Look through the records below for the line holding "preserves P m -> (forall a, preserves". Write it out exactly, with each following line through the line holding "apply preserves_bind; [apply".

=== Begin Enclosure ===

(* ===== verification/Js.v ===== *)
(** * Js: the JavaScript runtime the frontend relies on

    The React handlers of the frontend are [async] functions. Each await
    yields to the browser, and every call that can fail throws. Here they
    are modelled as computations in a state-and-exception monad [Js S A]:
    - [S] is the state the handler updates (React state, refs, timers);
    - an exception is a value of [Exn], with the [name], [message] and
      [code] fields the source reads;
    - [try_catch] and [try_finally] are the source's [try]/[catch]/[finally].

    An awaited call to the outside world (a contract, the network, the
    wallet) is a value of [Exn + A] given to the handler as input. So one
    handler run is a function of the state and of the outcomes of its
    calls. Numbers are [Z], except where a value can become [NaN]; there
    [JsNum] is used. *)

From S2P Require Import Prelude.

Record Exn := mkExn { exn_name : string; exn_message : string; exn_code : option Z }.

#[export] Instance Exn_eq_dec : EqDecision Exn.
Proof. solve_decision. Defined.

(** Whether an awaited call resolved. *)
Definition is_ok {A} (r : Exn + A) : bool := match r with inr _ => true | inl _ => false end.

(** [new Error(msg)] and the [TypeError] the engine throws. *)
Definition Error (msg : string) : Exn := mkExn "Error" msg None.
Definition TypeError (msg : string) : Exn := mkExn "TypeError" msg None.
Definition ReferenceError (msg : string) : Exn := mkExn "ReferenceError" msg None.

Definition Js (S A : Type) : Type := S -> (Exn + A) * S.

#[export] Instance js_ret {S} : MRet (Js S) := fun A a s => (inr a, s).
#[export] Instance js_bind {S} : MBind (Js S) :=
  fun A B k m s => match m s with (inr a, s') => k a s' | (inl e, s') => (inl e, s') end.

Definition throw {S A} (e : Exn) : Js S A := fun s => (inl e, s).

(** An awaited external call whose outcome is [r]. *)
Definition await_ {S A} (r : Exn + A) : Js S A := fun s => (r, s).

Definition modify {S} (f : S -> S) : Js S unit := fun s => (inr tt, f s).
Definition gets {S A} (f : S -> A) : Js S A := fun s => (inr (f s), s).

Definition try_catch {S A} (m : Js S A) (h : Exn -> Js S A) : Js S A :=
  fun s => match m s with (inl e, s') => h e s' | r => r end.

Definition try_finally {S A} (m : Js S A) (fin : Js S unit) : Js S A :=
  fun s => match m s with
           | (r, s') => match fin s' with (inl e, s'') => (inl e, s'') | (inr _, s'') => (r, s'') end
           end.

(** A call whose promise nobody awaits: its effects happen, its
    exception is dropped. *)
Definition detach {S} (m : Js S unit) : Js S unit := fun s => (inr tt, snd (m s)).

(** The state a handler leaves, whether it returned or threw. *)
Definition run {S A} (m : Js S A) (s : S) : S := snd (m s).

(** ** Numbers that can be [NaN] *)

Inductive JsNum := Num (z : Z) | NaN.

#[export] Instance JsNum_eq_dec : EqDecision JsNum.
Proof. solve_decision. Defined.

(** [a + 1]. *)
Definition js_incr (a : JsNum) : JsNum :=
  match a with Num z => Num (z + 1) | NaN => NaN end.

(** [x || d] on an optional string: [undefined] and [""] are falsy. *)
Definition or_default (x : option string) (d : string) : string :=
  match x with Some v => if bool_decide (v = "") then d else v | None => d end.

(** [s.replace(/pat/g, rep)] for a literal, non-empty [pat]: the matches
    are taken left to right and do not overlap. Each step consumes at
    least one character, so [fuel] steps are enough for a string shorter
    than [fuel]; [None] is running out of fuel. *)
Fixpoint replace_go (fuel : nat) (pat rep s : string) : option string :=
  match fuel with
  | O => None
  | S fuel =>
      match s with
      | EmptyString => Some EmptyString
      | String c s' =>
          if String.prefix pat s then
            r ← replace_go fuel pat rep
                  (String.substring (String.length pat) (String.length s - String.length pat) s);
            Some (rep +:+ r)
          else r ← replace_go fuel pat rep s'; Some (String c r)
      end
  end.

Definition replace_all (pat rep s : string) : string :=
  default s (replace_go (S (String.length s)) pat rep s).

(** ** Invariants of handlers

    [preserves P m]: whatever its outcome, [m] run from a state in [P]
    leaves a state in [P]. A handler is built from the combinators
    above, so [preserves] follows its structure. The tactic [preserve]
    does that walk and leaves the primitive updates to the caller. *)

Definition preserves {S A} (P : S -> Prop) (m : Js S A) : Prop :=
  forall s, P s -> P (run m s).

(** [l.forEach(f)] for a callback [f] that returns nothing. *)
Fixpoint forEach {S A} (f : A -> Js S unit) (l : list A) : Js S unit :=
  match l with
  | [] => mret tt
  | x :: l' => f x ;; forEach f l'
  end.

(** ** Laws of the monad that the handler proofs use *)

Lemma run_bind {S A B} (m : Js S A) (k : A -> Js S B) s :
  run (m ≫= k) s = match m s with (inr a, s') => run (k a) s' | (inl _, s') => s' end.
Proof. unfold run, mbind, js_bind. by destruct (m s) as [[?|?] ?]. Qed.

Lemma js_bind_ret {S A B} (a : A) (k : A -> Js S B) : (mret a ≫= k) = k a.
Proof. reflexivity. Qed.

Lemma js_incr_NaN n : js_incr n = NaN <-> n = NaN.
Proof. destruct n; simpl; split; congruence. Qed.

(** [x || d] is [d] exactly when [x] is falsy. *)
Lemma or_default_falsy x d : or_default x "" = "" -> or_default x d = d.
Proof. destruct x as [v|]; [| done]. cbn. case_bool_decide; [done | intros ->; done]. Qed.

Lemma or_default_truthy v d : v <> "" -> or_default (Some v) d = v.
Proof. intros Hv. cbn. by case_bool_decide. Qed.

#[export] Hint Rewrite @js_bind_ret : carmen_rw.

(** [replace_go] with a string shorter than its fuel returns. *)
Lemma replace_go_some pat rep s fuel :
  pat <> "" -> (String.length s < fuel)%nat -> is_Some (replace_go fuel pat rep s).
Proof.
  intros Hpat. revert s. induction fuel as [|fuel IH]; intros [|c s'] Hs;
    cbn [replace_go String.length] in *; try lia; [by eexists |].
  assert (Hp : (1 <= String.length pat)%nat) by (destruct pat; cbn; [done | lia]).
  destruct (String.prefix pat (String c s')).
  - destruct (IH (String.substring (String.length pat) (S (String.length s') - String.length pat)
                    (String c s'))) as [r ->]; [| by eexists].
    pose proof (substring_length_le (String c s') (String.length pat)
                  (S (String.length s') - String.length pat)). lia.
  - destruct (IH s') as [r ->]; [lia | by eexists].
Qed.

(** One step of [replace_go] on a non-empty string. *)
Lemma replace_go_cons fuel pat rep c s' :
  replace_go (S fuel) pat rep (String c s') =
  if String.prefix pat (String c s') then
    r ← replace_go fuel pat rep (String.substring (String.length pat)
                                   (String.length (String c s') - String.length pat) (String c s'));
    Some (rep +:+ r)
  else r ← replace_go fuel pat rep s'; Some (String c r).
Proof. reflexivity. Qed.

(** More fuel does not change a result. *)
Lemma replace_go_mono pat rep s fuel r :
  replace_go fuel pat rep s = Some r -> replace_go (S fuel) pat rep s = Some r.
Proof.
  revert s r. induction fuel as [|fuel IH]; intros [|c s'] r; try done.
  rewrite !replace_go_cons. destruct (String.prefix pat (String c s')).
  all: destruct (replace_go fuel pat rep _) as [r'|] eqn:E; [| discriminate];
    rewrite (IH _ _ E); done.
Qed.

Lemma replace_go_mono_le pat rep s fuel fuel' r :
  (fuel <= fuel')%nat -> replace_go fuel pat rep s = Some r -> replace_go fuel' pat rep s = Some r.
Proof. induction 1 as [|m _ IH]; [done |]. intros Hr. by apply replace_go_mono, IH. Qed.

Section Preserves.
Context {S : Type} (P : S -> Prop).

Lemma preserves_ret {A} (a : A) : preserves P (mret a).
Proof. by intros s. Qed.

Lemma preserves_throw {A} (e : Exn) : preserves P (throw (A:=A) e).
Proof. by intros s. Qed.

Lemma preserves_await {A} (r : Exn + A) : preserves P (await_ r).
Proof. by intros s. Qed.

Lemma preserves_gets {A} (f : S -> A) : preserves P (gets f).
Proof. by intros s. Qed.

Lemma preserves_modify (f : S -> S) : (forall s, P s -> P (f s)) -> preserves P (modify f).
Proof. intros Hf s. apply Hf. Qed.

Lemma preserves_bind {A B} (m : Js S A) (k : A -> Js S B) :
  preserves P m -> (forall a, preserves P (k a)) -> preserves P (m ≫= k).
Proof.
  intros Hm Hk s Hs. rewrite run_bind.
  pose proof (Hm s Hs) as Hs'. unfold run in Hs'.
  destruct (m s) as [[e|a] s']; [done | by apply Hk].
Qed.

Lemma preserves_try_catch {A} (m : Js S A) (h : Exn -> Js S A) :
  preserves P m -> (forall e, preserves P (h e)) -> preserves P (try_catch m h).
Proof.
  intros Hm Hh s Hs. pose proof (Hm s Hs) as Hs'. unfold run, try_catch in *.
  destruct (m s) as [[e|a] s']; [by apply Hh | done].
Qed.

Lemma preserves_try_finally {A} (m : Js S A) (f : Js S unit) :
  preserves P m -> preserves P f -> preserves P (try_finally m f).
Proof.
  intros Hm Hf s Hs. pose proof (Hm s Hs) as Hs'. unfold run, try_finally in *.
  destruct (m s) as [r s']. pose proof (Hf s' Hs') as Hs''. unfold run in Hs''.
  by destruct (f s') as [[e|u] s''].
Qed.

Lemma preserves_detach (m : Js S unit) : preserves P m -> preserves P (detach m).
Proof. intros Hm s Hs. exact (Hm s Hs). Qed.

Lemma preserves_forEach {A} (f : A -> Js S unit) (l : list A) :
  (forall x, preserves P (f x)) -> preserves P (forEach f l).
Proof.
  intros Hf. induction l as [|x l IH]; cbn; [apply preserves_ret |].
  apply preserves_bind; [apply Hf | intros _; exact IH].
Qed.

End Preserves.

(** One step of the walk over a handler's structure. *)
Ltac preserve_step :=
  lazymatch goal with
  | |- preserves _ (mbind _ _) => apply preserves_bind; [| intros ?]
  | |- preserves _ (try_catch _ _) => apply preserves_try_catch; [| intros ?]
  | |- preserves _ (try_finally _ _) => apply preserves_try_finally
  | |- preserves _ (mret _) => apply preserves_ret
  | |- preserves _ (throw _) => apply preserves_throw
  | |- preserves _ (await_ _) => apply preserves_await
  | |- preserves _ (gets _) => apply preserves_gets
  | |- preserves _ (forEach _ _) => apply preserves_forEach; intros ?
  | |- preserves _ (match ?x with _ => _ end) => destruct x
  end.

Ltac preserve := repeat (cbv beta zeta; preserve_step).

(** [s.replace(/pat/g, rep)] terminates. For a non-empty pattern, the
    loop returns within any fuel larger than the length of the string,
    and its result is the one [replace_all] gives: the default of
    [replace_all] is never used. *)
Lemma replace_all_total pat rep s fuel :
  pat <> "" -> (String.length s < fuel)%nat ->
  replace_go fuel pat rep s = Some (replace_all pat rep s).
Proof.
  intros Hpat Hs. unfold replace_all.
  destruct (replace_go_some pat rep s (S (String.length s)) Hpat) as [r Hr]; [lia |].
  rewrite Hr. cbn. apply (replace_go_mono_le _ _ _ (S (String.length s))); [lia | exact Hr].
Qed.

=== End Enclosure ===

• Response to this task:
  preserves P m -> (forall a, preserves P (k a)) -> preserves P (m ≫= k).
Proof.
  intros Hm Hk s Hs. rewrite run_bind.
  pose proof (Hm s Hs) as Hs'. unfold run in Hs'.
  destruct (m s) as [[e|a] s']; [done | by apply Hk].
Qed.

Lemma preserves_try_catch {A} (m : Js S A) (h : Exn -> Js S A) :
  preserves P m -> (forall e, preserves P (h e)) -> preserves P (try_catch m h).
Proof.
  intros Hm Hh s Hs. pose proof (Hm s Hs) as Hs'. unfold run, try_catch in *.
  destruct (m s) as [[e|a] s']; [by apply Hh | done].
Qed.

Lemma preserves_try_finally {A} (m : Js S A) (f : Js S unit) :
  preserves P m -> preserves P f -> preserves P (try_finally m f).
Proof.
  intros Hm Hf s Hs. pose proof (Hm s Hs) as Hs'. unfold run, try_finally in *.
  destruct (m s) as [r s']. pose proof (Hf s' Hs') as Hs''. unfold run in Hs''.
  by destruct (f s') as [[e|u] s''].
Qed.

Lemma preserves_detach (m : Js S unit) : preserves P m -> preserves P (detach m).
Proof. intros Hm s Hs. exact (Hm s Hs). Qed.

Lemma preserves_forEach {A} (f : A -> Js S unit) (l : list A) :
  (forall x, preserves P (f x)) -> preserves P (forEach f l).
Proof.
  intros Hf. induction l as [|x l IH]; cbn; [apply preserves_ret |].
  apply preserves_bind; [apply Hf | intros _; exact IH].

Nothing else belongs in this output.